(** * tensorlayer layers: atrous convolution and normalization

    A shallow embedding of [tensorlayer/layers/convolution/atrous_conv.py]
    and [tensorlayer/layers/normalization.py].

    The layers are thin wrappers that validate their configuration, read
    and write attributes of [self], and ask TensorFlow to add variables and
    operations to a graph.  The embedding therefore has two parts:

    - a small model of the Python run time the wrappers rely on: dynamically
      typed values, exceptions, attribute and name lookup, and an effect
      monad threading the variable store and the attributes of [self];
    - the wrappers themselves, one Rocq module per Python class, each
      method written statement by statement in that monad.

    TensorFlow is external to the repository.  Its operations are modelled
    as graph construction: every call returns a fresh symbolic node and
    [tf.get_variable] appends to the variable store.  Errors raised inside
    TensorFlow are outside the model; errors raised by the Python code of
    the wrappers (explicit [raise], failed lookups, calling [None],
    division by zero) are inside.  Strings are ASCII text and numbers are
    exact.

    The function [atrous_conv1d] only forwards its arguments to
    [Conv1dLayer], which lives in another file, and is not embedded. *)

From Stdlib Require Import ZArith QArith Reals Lra Lia String Ascii List Bool.
From Stdlib Require Import DecimalString.
From stdpp Require Import gmap strings.

#[local] Set Warnings "-register-all".

Local Open Scope string_scope.
Local Open Scope list_scope.
Local Open Scope Z_scope.

(** * Python run-time model *)

Module Py.

(** Exception classes raised by the code under study. *)
Inductive exc_class :=
| Exception
| ValueError
| TypeError
| NameError
| AttributeError
| KeyError
| IndexError
| ZeroDivisionError.

(** An exception is its class and its message. *)
Record exn := Exn { exn_class : exc_class; exn_msg : string }.

Inductive res (A : Type) :=
| Ok (a : A)
| Raise (e : exn).
Arguments Ok {A} a.
Arguments Raise {A} e.

#[global] Instance exc_class_eq_dec : EqDecision exc_class.
Proof. solve_decision. Defined.

#[global] Instance exn_eq_dec : EqDecision exn.
Proof. solve_decision. Defined.

Definition res_bind {A B} (r : res A) (k : A -> res B) : res B :=
  match r with
  | Ok a => k a
  | Raise e => Raise e
  end.

Definition is_ok {A} (r : res A) : bool :=
  match r with Ok _ => true | Raise _ => false end.

#[global] Instance res_ret : MRet res := @Ok.
#[global] Instance res_mbind : MBind res := fun A B k r => res_bind r k.

(** A static dimension: [None] is an unknown size. *)
Definition dim := option Z.

(** Dynamically typed values.  Tensors are nodes of the TensorFlow
    graph: the operation, its arguments and the static shape.
    Initializers and activation functions are opaque callables. *)
Inductive value :=
| VNone
| VBool (b : bool)
| VInt (z : Z)
| VFloat (q : Q)
| VStr (s : string)
| VList (vs : list value)
| VDict (kvs : list (string * value))
| VTensor (op : string) (args : list value) (shape : list dim)
| VCallable (name : string) (args : list value)
| VObject (cls : string) (attrs : list (string * value)).

(** Truth value of an object, as tested by [if x:]. *)
Definition truthy (v : value) : bool :=
  match v with
  | VNone => false
  | VBool b => b
  | VInt z => negb (z =? 0)
  | VFloat q => negb (Qeq_bool q 0)
  | VStr s => negb (String.eqb s "")
  | VList vs => match vs with [] => false | _ => true end
  | VDict kvs => match kvs with [] => false | _ => true end
  | VTensor _ _ _ => true
  | VCallable _ _ => true
  | VObject _ _ => true
  end.

Definition is_none (v : value) : bool :=
  match v with VNone => true | _ => false end.

(** The name Python prints for the type of a value. *)
Definition type_name (v : value) : string :=
  match v with
  | VNone => "NoneType"
  | VBool _ => "bool"
  | VInt _ => "int"
  | VFloat _ => "float"
  | VStr _ => "str"
  | VList _ => "list"
  | VDict _ => "dict"
  | VTensor _ _ _ => "Tensor"
  | VCallable _ _ => "function"
  | VObject cls _ => cls
  end.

What the exercise asks: Which lines of the data above contain "typed"? Copy each one.

The answer:
      typed values, exceptions, attribute and name lookup, and an effect
(** Dynamically typed values.  Tensors are nodes of the TensorFlow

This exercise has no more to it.